Dan Fredman was managing a Dallas wine shop at the beginning of the pandemic when his car stopped working. So what did Fredman do? Walk the 90 minutes to the store, of course. Because wine must go on.
In his three-decade career, Fredman has been a wine marketer and publicist as well as retailer; his clients have included Argentina’s Catena Zapata, Australia’s Levantine Hill Estate, Stoller Family Estate in Oregon, and the Austrian Wine Marketing Board. Today, he lives on California’s Central Coast.
Fredman has also found time to play the bass professionally and race speedcars at tracks up and down the San Joaquin Valley. Along the way, he has amassed a sizable wine label collection — though he’s long past knowing exactly how many there are since, he says, “I rarely, if ever, have seen a wine label that didn’t pique a compulsion to know what the bottle’s contents taste like.”
That includes his affection for Sémillon, the French white grape best known for its role in white Bordeaux blends.

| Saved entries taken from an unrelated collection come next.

(** Deleting a pod removes its primary ref and exactly those of its branches whose name has
    no slash: refs of other pods stay, but so do those of the pod's own branches like
    [feature/x], because an asterisk of the pattern does not match a slash.  They are still
    there when a pod of the same name is created. *)
Theorem cleanup_keeps_nested_branches for_each_ref {laws : GitLaws for_each_ref} name refs out :
  dns_label name -> for_each_ref refs (lit "refs/rumpelpod/*@" ++ name) = Some out ->
  let refs' := cleanup_pod_refs_in_git_dir for_each_ref name refs in
  (forall branch, lit "refs/rumpelpod/" ++ branch ++ [c_at] ++ name ∈ refs' <->
     lit "refs/rumpelpod/" ++ branch ++ [c_at] ++ name ∈ refs /\ c_slash ∈ branch) /\
  (forall other r, dns_label other -> other <> name -> owned_ref other r -> r ∈ refs' <-> r ∈ refs) /\
  lit "refs/rumpelpod/" ++ name ∉ refs'.
Proof.
  intros Hn Hout refs'.
  assert (forall r, r ∈ refs' <-> r ∈ refs /\ r <> lit "refs/rumpelpod/" ++ name /\
            ~ exists m, r = lit "refs/rumpelpod/" ++ m ++ [c_at] ++ name /\ c_slash ∉ m) as Hr.
  { intros r. unfold refs', cleanup_pod_refs_in_git_dir. rewrite Hout.
    rewrite elem_of_difference, elem_of_singleton, elem_of_remove_all, elem_of_bfilter.
    change (lit "refs/rumpelpod/*@" ++ name) with (lit "refs/rumpelpod/" ++ lit "*" ++ [c_at] ++ name) in Hout.
    rewrite (refs_matching _ _ _ _ r Hout).
    2: { rewrite Forall_app. split; [decide_now|]. constructor; [decide_now|].
         eapply Forall_impl; [apply Hn|]. intros c Hc%Is_true_true. by apply label_no_glob. }
    rewrite negb_true_iff, bool_decide_eq_false. split.
    - intros [[Hin Hno] Hne]. split_and!; [done|done|]. intros (m & -> & Hm). apply Hno. split; [|done].
      split; [done|]. by exists m.
    - intros (Hin & Hne & Hno). split; [split; [done|]|done]. intros [[_ Hm] _]. by apply Hno. }
  split_and!.
  - intros branch. rewrite Hr. split.
    + intros (Hin & _ & Hno). split; [done|]. destruct (decide (c_slash ∈ branch)); [done|].
      exfalso. apply Hno. by exists branch.
    + intros [Hin Hsl]. split_and!; [done| |].
      * intros H%app_inv_head. apply (dns_label_no_at name Hn). rewrite <- H. set_solver.
      * intros (m & Heq%app_inv_head & Hm). apply app_sep_inj_r in Heq as [-> _]; [done|by apply dns_label_no_at..].
  - intros other r Ho Hne Hown. rewrite Hr. split; [naive_solver|]. intros Hin.
    assert (~ owned_ref name r) as Hnot by (intros H; apply Hne; by eapply owned_ref_disjoint).
    split_and!; [done| |].
    + intros ->. apply Hnot. by right.
    + intros (m & -> & _). apply Hnot. left. by exists m.
  - rewrite Hr. naive_solver.
Qed.
(* ===== verification/Image.v ===== *)
(** * Images (image.rs)

    Where an image is built and how it is called: the build mode of a host, the command lines
    of builds and of queries, the tag computed from a build's inputs, and [resolve_image], which
    reuses an image with that tag or builds it.  Running the commands, asking the registry and
    SHA-256 are parameters. *)
From stdpp Require Import gmap sorting.
From S2P Require Import Prelude Strs Bytes Hosts Db Json Subst Devcontainer PodSpec Engine Compose.

(** ** Build modes *)

Inductive BuildxMode :=
| Load (docker_host : Host) (docker_socket : option (list N)) (engine : ContainerEngine)
| Push (registry : list N) (builder : option (list N)) (engine : ContainerEngine).

Definition from_host (host : Host) (docker_socket : option (list N)) : BuildxMode :=
  match host with
  | Kubernetes _ _ registry _ _ builder image_builder => Push registry builder image_builder
  | Localhost engine | Ssh _ engine => Load host docker_socket engine
  end.

(** The tag that callers use to reference the built image. *)
Definition output_tag (mode : BuildxMode) (local_tag : str) : str :=
  match mode with
  | Load _ _ _ => lit "rumpelpod-" ++ local_tag
  | Push registry _ _ => registry ++ lit ":" ++ local_tag
  end.

(** ** Command lines *)

Definition apply_docker_host (docker_host : Host) (docker_socket : option (list N)) : run (list str) :=
  match docker_host with
  | Localhost Docker => Returned match docker_socket with Some s => [lit "-H"; lit "unix://" ++ s] | None => [] end
  | Localhost Podman => Returned match docker_socket with Some s => [lit "--url"; lit "unix://" ++ s] | None => [] end
  | Localhost Auto => Panicked
  | Ssh d Docker => Returned [lit "-H"; lit "ssh://" ++ d]
  | Ssh _ Podman => s ← or_panic docker_socket; Returned [lit "--url"; lit "unix://" ++ s]
  | Ssh _ Auto => Panicked
  | Kubernetes _ _ _ _ _ _ _ => Returned []
  end.

(** The program that serves a host's images. *)
Definition image_program (docker_host : Host) : str :=
  match image_builder_of docker_host with
  | Some Docker | Some Auto | None => lit "docker"
  | Some Podman => lit "podman"
  end.

Definition image_exists_args (image : str) (h : Host) (socket : option (list N)) : run (list str) :=
  target ← apply_docker_host h socket;
  Returned ([image_program h] ++ target ++ [lit "image"; lit "inspect"; image]).

Definition pull_image_args (image : str) (h : Host) (socket : option (list N)) : run (list str) :=
  target ← apply_docker_host h socket;
  Returned ([image_program h] ++ target ++ [lit "pull"; image]).

(** [order] is the order in which the hash map of build arguments is iterated. *)
Definition collect_build_args (order : gmap (list N) (list N) -> list (list N * list N)) (build : BuildOptions) : list str :=
  (order (default ∅ (b_args build)) ≫= fun '(k, v) => [lit "--build-arg"; k ++ lit "=" ++ v]) ++
  match b_target build with Some t => [lit "--target"; t] | None => [] end ++
  match b_cache_from build with
  | Some (SAString s) => [lit "--cache-from"; s]
  | Some (SAArray arr) => arr ≫= fun s => [lit "--cache-from"; s]
  | None => []
  end ++
  default [] (b_options build).

Inductive image_error :=
| BuilderNeedsDocker
| BuildFailed (message : list N)
| PushFailed
| NoDockerfile (path : list N)
| RegistryFailed
| AgentFailed
| NoSshSource
| ContextFailed.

That Sémillon is often overlooked doesn’t surprise Fredman; it is best known as blending material, after all. Hence, he has even more incentive to help wine drinkers find out just how terrific it is on its own — and, perhaps, add a few more labels to his collection when he finds yet another Sémillon.
Some white Bordeaux producers may be skipping the Sémillon, using 100% Sauvignon Blanc, but not Hervé Dubourdieu at Château Graville-Lacoste, which has been in his family for 130 years. The blend remains traditional: 75% Sémillon, 20% Sauvignon Blanc, and 5% Muscadelle. The result, says Fredman, is crisp and invigorating with oodles of mineral and floral character, boosted by the producer’s 45-plus-year-old vines. Says Fredman, “You know how everyone says to eat oysters with this kind of French white wine? This is exactly that kind of French white wine.”

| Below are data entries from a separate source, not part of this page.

Definition update_remote_user_ids (user : str) (requested : RemoteUserIdUpdate) (fs : Rootfs) : result prep_error Rootfs :=
  if bool_decide (user = lit "root") then Ok fs
  else if is_numeric user then Ok fs
  else
    passwd_contents ← context ReadFailed (rf_passwd fs);
    group_contents ← context ReadFailed (rf_group fs);
    passwd ← parse_account_file passwd_contents 7;
    group ← parse_account_file group_contents 4;
    user_index ← match matching_users user passwd with
                 | [index] => Ok index
                 | [] => Err UserNotFound
                 | _ => Err DuplicateUser
                 end;
    let record := default [] (passwd !! user_index) in
    old_uid ← parse_account_id (field record 2) (S user_index);
    old_gid ← parse_account_id (field record 3) (S user_index);
    if bool_decide (old_uid = 0%N) then Ok fs
    else
      _ ← check_uid_free user_index (up_uid requested) 0 passwd;
      conflict ← conflicting_group old_gid (up_gid requested) 0 group;
      let new_gid := match conflict with Some _ => old_gid | None => up_gid requested end in
      if bool_decide (old_uid = up_uid requested) && bool_decide (old_gid = new_gid) then Ok fs
      else
        fs ← (if bool_decide (old_gid = new_gid) then Ok fs
              else group ← renumber_groups old_gid new_gid 0 group;
                   Ok (fs <| rf_group := Some (serialize_account_file group) |>));
        let passwd := <[user_index := <[3 := show new_gid]> (<[2 := show (up_uid requested)]> record)]> passwd in
        let fs := fs <| rf_passwd := Some (serialize_account_file passwd) |> in
        files ← translate_root_filesystem_ownership (rf_root_dev fs) old_uid old_gid (up_uid requested) new_gid (rf_files fs);
        let fs := fs <| rf_files := files |> in
        resolved ← resolve_user (serialize_account_file passwd) user;
        if negb (bool_decide (resolved = (up_uid requested, new_gid))) then Err ResolvedOther else Ok fs.

End Accounts.

(** ** Reading account files back *)

Definition record_ok (n : nat) (r : list str) : Prop :=
  length r = n /\ Forall (fun f => c_colon ∉ f /\ c_nl ∉ f /\ c_cr ∉ f) r.

Lemma parse_records_spec n ls i records :
  parse_records n i ls = Ok records <->
  Forall (fun l => l <> [] /\ length (split c_colon l) = n) ls /\ records = map (split c_colon) ls.
Proof.
  revert i records. induction ls as [|l ls IH]; intros i records; simpl.
  - split; [by intros [= <-]|]. by intros [_ ->].
  - case_bool_decide as Hl; [split; [done|]; intros [[[]]%Forall_cons_1 _]; done|].
    case_bool_decide as Hn; cbn [negb]; [|split; [done|]; intros [[[]]%Forall_cons_1 _]; done].
    destruct (parse_records n (S i) ls) as [rs|e] eqn:E; cbn [mbind result_bind].
    + apply IH in E as [Hls ->]. split.
      * intros [= <-]. by split; [constructor|].
      * by intros [_ ->].
    + split; [done|]. intros [[_ Hls]%Forall_cons_1 ->].
      assert (parse_records n (S i) ls = Ok (map (split c_colon) ls)) as H by (by apply IH). congruence.
Qed.

Lemma record_line n r : 1 < n -> record_ok n r ->
  line_ok (join [c_colon] r) /\ join [c_colon] r <> [] /\ split c_colon (join [c_colon] r) = r.
Proof.
  intros Hn [Hlen Hr].
  assert (split c_colon (join [c_colon] r) = r) as Hs.
  { apply split_join; [by intros ->; simpl in *; lia|]. eapply Forall_impl; [exact Hr|]. by intros f (? & _). }
  assert (forall c, c <> c_colon -> (forall f, f ∈ r -> c ∉ f) -> c ∉ join [c_colon] r) as Hc.
  { intros c Hne. clear -Hne. induction r as [|f [|g r] IH]; intros H; [by intros ?%elem_of_nil|by apply H; left|].
    change (c ∉ f ++ [c_colon] ++ join [c_colon] (g :: r)). rewrite !elem_of_app. intros [?|[?%list_elem_of_singleton|?]].
    - by apply (H f); [left|].
    - by apply Hne.
    - by apply IH; [intros f' ?; apply H; right|]. }
  rewrite Forall_forall in Hr. split_and!; [split| |done].
  - apply Hc; [done|]. intros f Hf. apply (Hr f Hf).
  - apply not_true_iff_false. rewrite ends_with_true. intros [p Hp].
    assert (c_cr ∉ join [c_colon] r) as Hno by (apply Hc; [done|]; intros f Hf; apply (Hr f Hf)).
    apply Hno. rewrite Hp. set_solver.
  - intros He. rewrite He in Hs. simpl in Hs. subst r. simpl in Hlen. lia.
Qed.

Lemma serialize_parse n records : 1 < n -> records <> [] -> Forall (record_ok n) records ->
  parse_account_file (serialize_account_file records) n = Ok records.
Proof.
  intros Hn Hne Hr. unfold parse_account_file, serialize_account_file. rewrite lines_unlines.
  2: { apply Forall_map. eapply Forall_impl; [exact Hr|]. intros r H. by apply (record_line n). }
  assert (parse_records n 0 (map (join [c_colon]) records) = Ok records) as ->; [|by cbn; rewrite bool_decide_false].
  apply parse_records_spec. split.
  - apply Forall_map. eapply Forall_impl; [exact Hr|]. intros r H. destruct (record_line n r Hn H) as (_ & ? & Hs).
    split; [done|]. cbn. rewrite Hs. apply H.
  - rewrite map_map. clear -Hr Hn. induction Hr as [|r rs H _ IH]; [done|]. simpl. f_equal; [|done].
    symmetry. by apply (record_line n).
Qed.

Lemma elem_of_join x w sep ws : x ∈ w -> w ∈ ws -> x ∈ join sep ws.
Proof.
  intros Hx. induction ws as [|v [|v' ws] IH]; intros Hw; [by apply elem_of_nil in Hw| |].
  - by apply list_elem_of_singleton in Hw as <-.
  - change (x ∈ v ++ sep ++ join sep (v' :: ws)). apply elem_of_cons in Hw as [->|Hw]; [set_solver|].
    specialize (IH Hw). set_solver.
Qed.

Lemma elem_of_split x c s w : w ∈ split c s -> x ∈ w -> x ∈ s.
Proof. intros Hw Hx. rewrite <- (join_split c s). by eapply elem_of_join. Qed.

Lemma elem_of_strip_cr x l : x ∈ strip_cr l -> x ∈ l.
Proof.
  unfold strip_cr. destruct (strip_suffix [c_cr] l) as [r|] eqn:E; [|done]. apply strip_suffix_Some in E as ->. simpl. set_solver.
Qed.

Lemma lines_elem s l : l ∈ lines s -> c_nl ∉ l /\ forall x, x ∈ l -> x ∈ s.
Proof.
  unfold lines. pose proof (split_sep_free c_nl s) as Hf.
  pose proof (fun w x Hw Hx => elem_of_split x c_nl s w Hw Hx) as Hs.
  induction (split c_nl s) as [|w [|v ws] IH]; [by intros ?%elem_of_nil| |].
  - simpl. destruct w as [|y w]; [by intros ?%elem_of_nil|]. intros ->%list_elem_of_singleton.
    apply Forall_cons_1 in Hf as [Hf _]. split; [done|]. intros x. apply Hs. by left.
  - change (lines_of (w :: v :: ws)) with (strip_cr w :: lines_of (v :: ws)). apply Forall_cons_1 in Hf as [Hw Hf].
    intros [->|H]%elem_of_cons.
    + split; [by intros ?%elem_of_strip_cr|]. intros x ?%elem_of_strip_cr. by eapply Hs; [left|].
    + apply IH; [done| |done]. intros w' x ?. apply Hs. by right.
Qed.

Lemma parse_ok n contents records : c_cr ∉ contents -> parse_account_file contents n = Ok records ->
  records <> [] /\ Forall (record_ok n) records.
Proof.
  intros Hcr. unfold parse_account_file. destruct (parse_records n 0 (lines contents)) as [rs|e] eqn:E; [|done].
  cbn [mbind result_bind]. case_bool_decide as Hne; [done|]. intros [= <-]. split; [done|].
  apply parse_records_spec in E as [Hls ->]. apply Forall_map, Forall_forall. intros l Hl.
  rewrite Forall_forall in Hls. destruct (Hls l Hl) as [_ Hn]. destruct (lines_elem contents l Hl) as [Hnl Hsub].
  split; [done|]. apply Forall_forall. intros f Hf. split_and!.
  - pose proof (split_sep_free c_colon l) as Hs. rewrite Forall_forall in Hs. by apply Hs.
  - intros H. apply Hnl. by eapply elem_of_split.
  - intros H. apply Hcr, Hsub. by eapply elem_of_split.
Qed.

(** ** Renumbering *)

Lemma show_field n : c_colon ∉ show n /\ c_nl ∉ show n /\ c_cr ∉ show n.
Proof.
  pose proof (show_digits n) as H. rewrite Forall_forall in H.
  split_and!; intros Hin%H; by vm_compute in Hin.
Qed.

Lemma record_ok_insert n r i v : record_ok n r -> c_colon ∉ v /\ c_nl ∉ v /\ c_cr ∉ v -> record_ok n (<[i := v]> r).
Proof. intros [Hl Hr] Hv. split; [by rewrite length_insert|]. by apply Forall_insert. Qed.

Lemma parse_show_id n line : (n <= 2 ^ 32 - 1)%N -> parse_account_id (show n) line = Ok n.
Proof. intros H. unfold parse_account_id. by rewrite parse_uint_show. Qed.

Lemma field_insert_eq r i v : i < length r -> field (<[i := v]> r) i = v.
Proof. intros H. unfold field. by rewrite list_lookup_insert_eq. Qed.

Lemma field_insert_ne r i j v : i <> j -> field (<[i := v]> r) j = field r j.
Proof. intros H. unfold field. by rewrite list_lookup_insert_ne. Qed.

Lemma matching_users_unique user passwd i : matching_users user passwd = [i] ->
  exists r, passwd !! i = Some r /\ field r 0 = user /\
    forall j r', passwd !! j = Some r' -> field r' 0 = user -> j = i.
Proof.
  intros H.
  assert (forall j, j ∈ matching_users user passwd <-> exists r, passwd !! j = Some r /\ field r 0 = user) as Hm.
  { intros j. unfold matching_users. rewrite list_elem_of_omap. split.
    - intros ([k r] & (k' & r' & [= -> ->] & Hl)%elem_of_lookup_imap & Hx). case_bool_decide; [|done].
      injection Hx as ->. by exists r'.
    - intros (r & Hl & Hf). exists (j, r). split; [apply elem_of_lookup_imap; by exists j, r|]. by rewrite bool_decide_true. }
  rewrite H in Hm. destruct (proj1 (Hm i)) as (r & Hr & Hf); [by left|]. exists r. split_and!; [done|done|].
  intros j r' Hj Hf'. assert (j ∈ [i]) as ->%list_elem_of_singleton; [|done]. apply Hm. by exists r'.
Qed.

Lemma uid_free ui uid passwd : forall i0, check_uid_free ui uid i0 passwd = Ok tt ->
  forall j r, passwd !! j = Some r -> exists u, parse_account_id (field r 2) (S (i0 + j)) = Ok u /\ (i0 + j <> ui -> u <> uid).
Proof.
  induction passwd as [|r passwd IH]; intros i0 H j r' Hj; [done|]. cbn [check_uid_free] in H.
  destruct (parse_account_id (field r 2) (S i0)) as [u|] eqn:E; [|done]. cbn [mbind result_bind] in H.
  destruct (negb (bool_decide (i0 = ui)) && bool_decide (u = uid)) eqn:Ec; [done|].
  destruct j as [|j]; simpl in Hj.
  - injection Hj as <-. rewrite Nat.add_0_r. exists u. split; [done|]. intros Hne ->.
    by rewrite bool_decide_false, bool_decide_true in Ec.
  - destruct (IH (S i0) H j r' Hj) as (u' & Hu & Hne). rewrite <- plus_n_Sm. by exists u'.
Qed.

(** The number in a field, whatever line an error would name. *)
Definition id_of (v : str) : option N := parse_uint (Z.to_N u32_max) v.

Lemma parse_account_id_Ok v line u : parse_account_id v line = Ok u <-> id_of v = Some u.
Proof. unfold parse_account_id, id_of, context. destruct (parse_uint _ v); naive_solver. Qed.

Definition renumber (old_gid new_gid : N) (r : list str) : list str :=
  if bool_decide (id_of (field r 2) = Some old_gid) then <[2 := show new_gid]> r else r.

Lemma renumber_groups_spec old_gid new_gid group : forall i group',
  renumber_groups old_gid new_gid i group = Ok group' ->
  group' = map (renumber old_gid new_gid) group /\ Forall (fun r => is_Some (id_of (field r 2))) group.
Proof.
  induction group as [|r group IH]; intros i group' H; cbn [renumber_groups] in H; [by injection H as <-|].
  destruct (parse_account_id (field r 2) (S i)) as [g|] eqn:Eg; [|done]. cbn [mbind result_bind] in H.
  destruct (renumber_groups old_gid new_gid (S i) group) as [rest|] eqn:Er; [|done]. cbn [mbind result_bind] in H.
  injection H as <-. apply parse_account_id_Ok in Eg. destruct (IH _ _ Er) as [-> Hf]. split; [|constructor; [by eexists|done]].
  simpl. f_equal. unfold renumber. rewrite Eg. case_bool_decide as Hg; [by rewrite bool_decide_true by congruence|].
  by rewrite bool_decide_false by congruence.
Qed.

Yes, 100% Sémillon. Yes, Napa Valley. Take that, Cabernet Sauvignon, says Fredman. This Dirty & Rowdy wine, from the winery of the same name owned by Hardy Wallace and Matt Richardson, is fermented with plenty of skin contact in a ceramic egg, which helps it show off the funky side of Sémillon. The result is savory and orange-ish, with a bit of tang on the finish — a sensory tanginess, not the powdered drink for astronauts, he says. The food pairing can even be a little funky, from shrimp in garlic sauce to dishes that pack a touch of heat.
Australian producers make some of the world’s great Sémillons, something that too few people know about in the hype over the country’s red wines. “This is a wine that reeks of elegance with a wisp of decadence,” says Fredman. “It comes from you in waves of deliciousness.” That comes from the citrus and minerality, buffered by a peachy creaminess. Tyrrell’s, a top winery in the Hunter Valley, has made a wine that may be young now, but is still delicious, and “will probably be yummier in a decade,” he says.